= Calhoun, Oklahoma =

Town in Oklahoma, United States

Calhoun, originally called Sutter, is an unincorporated community in Le Flore County in the State of Oklahoma, approximately 7 miles northwest of Poteau, the county seat. Located about 6.5 driving miles west-southwest of Shady Point, Oklahoma, Calhoun can be reached off of US Route 59 at Shady Point by heading west on County Road D1310, then County Road 90. The town is just northwest of Cavanal Hill, which makes the eccentric boast of being the “world’s highest hill.”

For a while a coal mining boomtown, Calhoun later waned along with the industry.

==History==
The settlement began existence under the name of Sutter. When the nearby town of Shady Point got a railroad connection during 1895-1896 courtesy of the Kansas City, Pittsburg and Gulf Railroad, later the Kansas City Southern Railway (“KCS”), Sutter coal began to flow through Shady Point primarily for the railroad's own use. Transportation between the two points was improved in the 1900-1901 timeframe when the Choctaw Coal & Mining Company incorporated its own railway, the Poteau Valley Railroad (“PVR”), on October 19, 1900, which built a 6.6 mile line from a connection with the KCS at Shady Point directly to the mines at Sutter.

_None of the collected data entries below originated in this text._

(** * ChipChat: structural extractor, synthesis linter and FPGA estimator

    A shallow embedding of three JavaScript classes of the dashboard:
    - [VerilogParser]           (components/utils/verilogParser.js),
    - [VerilogSynthesisLinter]  (the best-practices linter), and
    - [FPGACalculations]        (components/utils/fpgaCalculations.js),
    followed by the properties of the specification that concern them.

    Conventions of the embedding.
    - A JavaScript string is a [string]: a sequence of code units below 256.
    - A JavaScript Number is a binary64 [float], also what [parseInt]
      returns; quantities that the code only ever obtains by counting
      (lengths, indices, line numbers) are integers ([nat], [Z]).
    - An object literal used as a table is the association list of its
      own entries; a member access also finds what every object inherits
      from [Object.prototype].
    - A method that can [throw] returns a [result]. *)

From Stdlib Require Import Bool Arith Lia ZArith List String Ascii Floats.
From Stdlib Require Uint63.
Import ListNotations.

Set Warnings "-inexact-float".
Open Scope string_scope.
Open Scope list_scope.
Open Scope nat_scope.

(* ================================================================== *)
(** ** JavaScript strings *)

Module JsString.

Definition code (c : ascii) : nat := nat_of_ascii c.

Definition in_range (lo hi : nat) (c : ascii) : bool :=
  (lo <=? code c) && (code c <=? hi).

(** [\d] *)
Definition is_digit (c : ascii) : bool := in_range 48 57 c.

(** [\w]: [A-Za-z0-9_] *)
Definition is_word (c : ascii) : bool :=
  in_range 97 122 c || in_range 65 90 c || is_digit c || (code c =? 95).

(** [\s], and the characters [trim] removes: TAB, LF, VT, FF, CR, SP, NBSP. *)
Definition is_space (c : ascii) : bool :=
  in_range 9 13 c || (code c =? 32) || (code c =? 160).

(** Line terminators: LF and CR. *)
Definition is_newline (c : ascii) : bool := (code c =? 10) || (code c =? 13).

Definition LF : ascii := ascii_of_nat 10.

Fixpoint trimStart (s : string) : string :=
  match s with
  | String c t => if is_space c then trimStart t else s
  | EmptyString => EmptyString
  end.

Fixpoint trimEnd (s : string) : string :=
  match s with
  | EmptyString => EmptyString
  | String c t =>
      match trimEnd t with
      | EmptyString => if is_space c then EmptyString else String c EmptyString
      | t' => String c t'
      end
  end.

Definition trim (s : string) : string := trimEnd (trimStart s).

Definition startsWith (s pat : string) : bool := prefix pat s.
Definition get_registry (r : Registry) (w : World) : gmap TypeKey (gmap TypeKey Handler) :=
  match r with
  | RETRIEVAL => DATASET_RETRIEVAL_HANDLERS w
  | PERSISTENCE => DATASET_PERSISTENCE_HANDLERS w
  | ENCODING => DATASET_ENCODING_HANDLERS w
  | DECODING => DATASET_DECODING_HANDLERS w
  end.

Definition set_registry (r : Registry) (m : gmap TypeKey (gmap TypeKey Handler)) (w : World)
    : World :=
  {| path_is_file := path_is_file w; minted := minted w; trace := trace w;
     _REGISTER_TYPES := _REGISTER_TYPES w;
     DATASET_DECODING_HANDLERS :=
       match r with DECODING => m | _ => DATASET_DECODING_HANDLERS w end;
     DATASET_ENCODING_HANDLERS :=
       match r with ENCODING => m | _ => DATASET_ENCODING_HANDLERS w end;
     DATASET_PERSISTENCE_HANDLERS :=
       match r with PERSISTENCE => m | _ => DATASET_PERSISTENCE_HANDLERS w end;
     DATASET_RETRIEVAL_HANDLERS :=
       match r with RETRIEVAL => m | _ => DATASET_RETRIEVAL_HANDLERS w end |}.

(** Modelled from the spec: [TypeEngine.override_transformer(self, t)], of
    the outer type-dispatch system, routes [t] to this transformer; the type
    engine is not in these modules, and the call is recorded in the trace. *)
Definition override_transformer (t : TypeKey) : M unit :=
  emit (Ev_override_transformer t).

(** [if t not in self._REGISTER_TYPES: append; override_transformer] *)
Definition register_type (t : TypeKey) : M unit :=
  seen ← read (fun w => bool_decide (t ∈ _REGISTER_TYPES w));
  if seen : bool then mret tt
  else
    modify (fun w => set_REGISTER_TYPES (_REGISTER_TYPES w ++ [t]) w);;
    override_transformer t.

Definition register_handler (from_type to_type : TypeKey) (h : Handler) : M unit :=
  register_type from_type;;
  register_type to_type;;
  registry ←
    (if isinstance_DatasetRetrievalHandler h then mret RETRIEVAL
     else if isinstance_DatasetPersistenceHandler h then mret PERSISTENCE
     else if isinstance_DatasetEncodingHandler h then mret ENCODING
     else if isinstance_DatasetDecodingHandler h then mret DECODING
     else raise TypeError);
  modify (fun w =>
    let m := get_registry registry w in
    let m := match m !! from_type with
             | None => <[from_type := ∅]> m
             | Some _ => m
             end in
    let m := <[from_type := <[to_type := h]> (default ∅ (m !! from_type))]> m in
    set_registry registry m w).

Definition _get_intermediate_format : TypeKey := pa_Table_key.

Definition _get_handler (from_type to_type : TypeKey)
    (handler : gmap TypeKey (gmap TypeKey Handler)) : option Handler :=
  match handler !! from_type with
  | None => None
  | Some inner => inner !! to_type
  end.

(** Calls of the handler methods, recorded in the trace. *)
Definition retrieve (h : Handler) (path : string) : M DataObj :=
  emit (Ev_retrieve (handler_id h) path);; lift_result (retrieve_method h path).
Definition decode (h : Handler) (table : DataObj) : M DataObj :=
  emit (Ev_decode (handler_id h) table);; lift_result (decode_method h table).
Definition encode (h : Handler) (df : DataObj) : M DataObj :=
  emit (Ev_encode (handler_id h) df);; lift_result (encode_method h df).
Definition persist (h : Handler) (df : DataObj) (uri : string) : M unit :=
  emit (Ev_persist (handler_id h) df uri);; lift_result (persist_method h df uri).

(** A handler object is truthy (the handler classes define neither
    [__bool__] nor [__len__]): [if retrieve_handler:] tests for [None]. *)
Definition download (from_type to_type : TypeKey) (uri : string) : M DataObj :=
  retrieve_handler ← read (fun w => _get_handler from_type to_type (DATASET_RETRIEVAL_HANDLERS w));
  match retrieve_handler with
  | Some retrieve_handler => retrieve retrieve_handler uri
  | None =>
      retrieve_handler ← read (fun w =>
        _get_handler from_type _get_intermediate_format (DATASET_RETRIEVAL_HANDLERS w));
      decoding_handler ← read (fun w =>
        _get_handler _get_intermediate_format to_type (DATASET_DECODING_HANDLERS w));
      match retrieve_handler, decoding_handler with
      | Some retrieve_handler, Some decoding_handler =>
          table ← retrieve retrieve_handler uri;
          decode decoding_handler table
      | _, _ => raise ValueError
      end
  end.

Sequoyah Coal Mining Company succeeded to the ownership of the PVR by 1905. In 1910, Sequoyah Coal Mining was shipping six to ten carloads of coal out of Sutter each day. The town had three substantial mercantile firms, a cotton gin, a grist mill, a Baptist church, and a public school.

The KCS took over the PVR on March 2, 1912, but the line continued to operate separately. In 1914, the town changed names and became Calhoun.

By 1921, KCS was losing money on providing passenger trains to Calhoun, and attempted to reduce the two passenger trains which ran in each direction every day except Sunday down to one. Such trains were timed to make a connection with the KCS train to or from Poteau. But the attempt was blocked by the Oklahoma Corporation Commission, and passenger service to the town continued as before. At that time, the town had about 1500 residents, 300 of whom were directly employed as miners. Calhoun had eleven various retail stores, with the largest mercantile in town owned by mining company Central Coal & Lumber. The town had no hospital, the nearest being in Fort Smith, Arkansas. About 90% of banking transactions by residents were done in Poteau.

As the coal industry waned, so did the town. Rail service to Calhoun was finally abandoned altogether in 1926. By the time of the Thirty-sixth annual report of the Department of Mines and Minerals in 1943, no production at all was shown from Calhoun in Le Flore County.